With respect to the member States of the European Economic Area, no action has been undertaken or will be undertaken to make an offer to the public of the securities referred to herein requiring a publication of a prospectus in any relevant member State. As a result, the securities may not and will not be offered in any relevant member State except in accordance with the exemptions set forth in Article 1(4) of the Prospectus Regulation or under any other circumstances which do not require the publication by the Company of a prospectus pursuant to Article 3 of the Prospectus Regulation and/or to applicable regulations of that relevant member State.

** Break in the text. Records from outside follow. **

(* ===== verification/Crates.v ===== *)
(** * Interfaces of the third-party crates

    The client delegates hashing, encryption, signatures, key encapsulation,
    hex and self-encryption to crates whose code is not part of the
    repository.  Each is a class of operations (no laws) that the models take
    as a parameter; the documented behaviour a theorem relies on is a separate
    class of laws ([...Laws]), so that a theorem's hypotheses show which laws it
    uses. *)

From S2P Require Import Prelude Text.

(** ** [hex] *)

Class Hex := {
  hex_encode : bytes -> string;
  hex_decode : string -> res bytes;   (* [Err] carries the displayed error *)
}.

Class HexLaws `{Hex} : Prop := {
  hex_decode_encode b : hex_decode (hex_encode b) = Ok b;
  hex_encode_len b : str_len (hex_encode b) = 2 * len b;
  hex_decode_len s b : hex_decode s = Ok b -> str_len s = 2 * len b;
  hex_decode_total s : hex_decode s <> Panic;
  (** Lowercase, two digits for each byte. *)
  hex_encode_format b : hex_encode b = fold_right (fun b s => hex_02x b +:+ s) EmptyString b;
}.

(** ** [blake3] and [sha3] *)

Class Blake3 := {
  blake3_hash : bytes -> arr 32;
  blake3_derive_key : string -> bytes -> arr 32;
}.

Class Keccak := {
  keccak256 : bytes -> arr 32;
}.

(** ** [chacha20poly1305] *)

Class ChaCha := {
  aead_encrypt : arr 32 -> arr 12 -> bytes -> option bytes;
  aead_decrypt : arr 32 -> arr 12 -> bytes -> option bytes;
}.

Class ChaChaLaws `{ChaCha} : Prop := {
  aead_decrypt_encrypt k n p c :
    aead_encrypt k n p = Some c -> aead_decrypt k n c = Some p;
  (** A valid tag is the tag encryption computes. *)
  aead_encrypt_decrypt k n p c :
    aead_decrypt k n c = Some p -> aead_encrypt k n p = Some c;
}.

(** Sizes of the post-quantum objects, in bytes. *)
Definition EK_LEN : nat := 1184.
Definition CT_LEN : nat := 1088.
Definition PK_LEN : nat := 1952.
Definition SIG_LEN : nat := 3309.

(** ** [fips203] (ML-KEM-768)

    Key generation and encapsulation are randomised: the randomness is an
    argument. *)

Class MlKem := {
  DecapsKey : Type;
  CipherText : Type;
  Randomness : Type;
  kem_try_keygen : Randomness -> res (arr EK_LEN * DecapsKey);
  ct_try_from_bytes : arr CT_LEN -> option CipherText;
  try_decaps : DecapsKey -> CipherText -> option (arr 32);
  kem_encaps : arr EK_LEN -> Randomness -> option (arr 32 * arr CT_LEN);
}.

Class MlKemLaws `{MlKem} : Prop := {
  kem_correct r r' ek dk ss ct :
    kem_try_keygen r = Ok (ek, dk) ->
    kem_encaps ek r' = Some (ss, ct) ->
    exists c, ct_try_from_bytes ct = Some c /\ try_decaps dk c = Some ss;
  kem_try_keygen_total r : kem_try_keygen r <> Panic;
}.

(** ** [fips204] (ML-DSA-65) *)

Class MlDsa := {
  PublicKey : Type;
  SecretKey : Type;
  pk_try_from_bytes : arr PK_LEN -> option PublicKey;
  dsa_verify : PublicKey -> bytes -> arr SIG_LEN -> bytes -> bool;
  sk_public : SecretKey -> arr PK_LEN;
  dsa_sign : SecretKey -> bytes -> bytes -> arr SIG_LEN;
}.

Class MlDsaLaws `{MlDsa} : Prop := {
  dsa_correct sk msg ctx :
    exists pk, pk_try_from_bytes (sk_public sk) = Some pk /\
               dsa_verify pk msg (dsa_sign sk msg ctx) ctx = true;
}.

(** ** [self_encryption]

    A file is a data map naming the encrypted chunks it is made of; a large
    map is itself encrypted into chunks and replaced by a smaller "child" map
    that names those. *)

Record EncryptedChunk : Type := { content : bytes }.

Class SelfEncryption := {
  DataMap : Type;
  (** [DataMap::infos], the [dst_hash] of each [ChunkInfo]. *)
  infos : DataMap -> list (arr 32);
  is_child : DataMap -> bool;
  verify_chunk : arr 32 -> bytes -> res EncryptedChunk;
  (** [rmp_serde::from_slice::<DataMap>]. *)
  data_map_of_bytes : bytes -> res DataMap;
  (** How the crate opens a child map: what the chunks of its one level decrypt
      to, and the map those bytes hold. *)
  decrypt_level : DataMap -> list EncryptedChunk -> res bytes;
  data_map_inner : bytes -> res DataMap;
  get_root_data_map : DataMap -> (arr 32 -> res bytes) -> res DataMap;
  (** The public [decrypt], from the chunks of a root map. *)
  decrypt : DataMap -> list EncryptedChunk -> res bytes;
}.

(** The levels [get_root_data_map] walks, fetching the chunks of each. *)
Inductive unwraps `{SelfEncryption} (fetch : arr 32 -> res bytes) : DataMap -> DataMap -> Prop :=
  | unwrap_root m : is_child m = false -> unwraps fetch m m
  | unwrap_child m chunks bs m' root :
      is_child m = true ->
      Forall2 (fun a c => fetch a = Ok (content c)) (infos m) chunks ->
      decrypt_level m chunks = Ok bs ->
      data_map_inner bs = Ok m' ->
      unwraps fetch m' root ->
      unwraps fetch m root.

Class SelfEncryptionLaws `{Blake3} `{SelfEncryption} : Prop := {
  verify_chunk_Ok a b c : verify_chunk a b = Ok c <-> content c = b /\ blake3_hash b = a;
  get_root_Ok m fetch root : get_root_data_map m fetch = Ok root -> unwraps fetch m root;
  get_root_one_level m fetch chunks bs root :
    is_child m = true ->
    Forall2 (fun a c => fetch a = Ok (content c)) (infos m) chunks ->
    decrypt_level m chunks = Ok bs -> data_map_inner bs = Ok root -> is_child root = false ->
    get_root_data_map m fetch = Ok root;
  verify_chunk_total a b : verify_chunk a b <> Panic;
  data_map_of_bytes_total b : data_map_of_bytes b <> Panic;
  get_root_total m fetch : (forall a, fetch a <> Panic) -> get_root_data_map m fetch <> Panic;
  decrypt_total m chunks : decrypt m chunks <> Panic;
}.

(** The other direction, together with [rmp_serde::to_vec] of a map.
    [shrink_data_map] gives the new map and the calls of its [store] closure,
    name and content, in order. *)
Class SelfEncryptor `{SelfEncryption} := {
  encrypt : bytes -> res (DataMap * list EncryptedChunk);
  shrink_data_map : DataMap -> res (DataMap * list (arr 32 * bytes));
  data_map_to_vec : DataMap -> res bytes;
}.

(** The chunks [encrypt] returns are enough to get the content back, and what
    [shrink_data_map] stores is enough to get the original map back. *)
Class SelfEncryptorLaws `{Blake3} `{SelfEncryptor} : Prop := {
  encrypt_Ok data m cs fetch :
    encrypt data = Ok (m, cs) ->
    (forall c, c ∈ cs -> fetch (blake3_hash (content c)) = Ok (content c)) ->
    exists root chunks,
      unwraps fetch m root /\ Forall2 (fun a c => fetch a = Ok (content c)) (infos root) chunks /\
      decrypt root chunks = Ok data;
  shrink_names m m' stored : shrink_data_map m = Ok (m', stored) -> Forall (fun s => blake3_hash s.2 = s.1) stored;
  shrink_Ok m m' stored fetch root :
    shrink_data_map m = Ok (m', stored) -> (forall name bs, (name, bs) ∈ stored -> fetch name = Ok bs) ->
    unwraps fetch m root -> unwraps fetch m' root;
  data_map_to_vec_Ok m bs : data_map_to_vec m = Ok bs -> data_map_of_bytes bs = Ok m;
  encrypt_total data : encrypt data <> Panic;
  shrink_total m : shrink_data_map m <> Panic;
  data_map_to_vec_total m : data_map_to_vec m <> Panic;
}.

This document is only being distributed to, and is only directed at, persons in the United Kingdom that (i) are “investment professionals” (people with professional investment experience) falling within Article 19(5) of the Financial Services and Markets Act 2000 (Financial Promotion) Order 2005 (as amended, the “Order”), (ii) are persons falling within Article 49(2)(a) to (d) (“high net worth companies, unincorporated associations, etc.”) of the Order, or (iii) are persons to whom an invitation or inducement to engage in investment activity (within the meaning of Article 21 of the Financial Services and Markets Act 2000) in connection with the issue or sale of any securities may otherwise lawfully be communicated or caused to be communicated (all such persons together being referred to as “Relevant Persons”). This document is directed only at Relevant Persons and must not be acted on or relied on by persons who are not Relevant Persons. Any investment or investment activity to which this document relates is available only to Relevant Persons and will be engaged in only with Relevant Persons.

This document does not constitute an offer of securities for sale nor the solicitation of an offer to purchase securities in the United States or any other jurisdiction where such offer may be restricted. The Company’s securities may not be offered or sold in the United States absent registration under the U.S. Securities Act of 1933, as amended (the “Securities Act”), or an applicable exemption from registration under the Securities Act.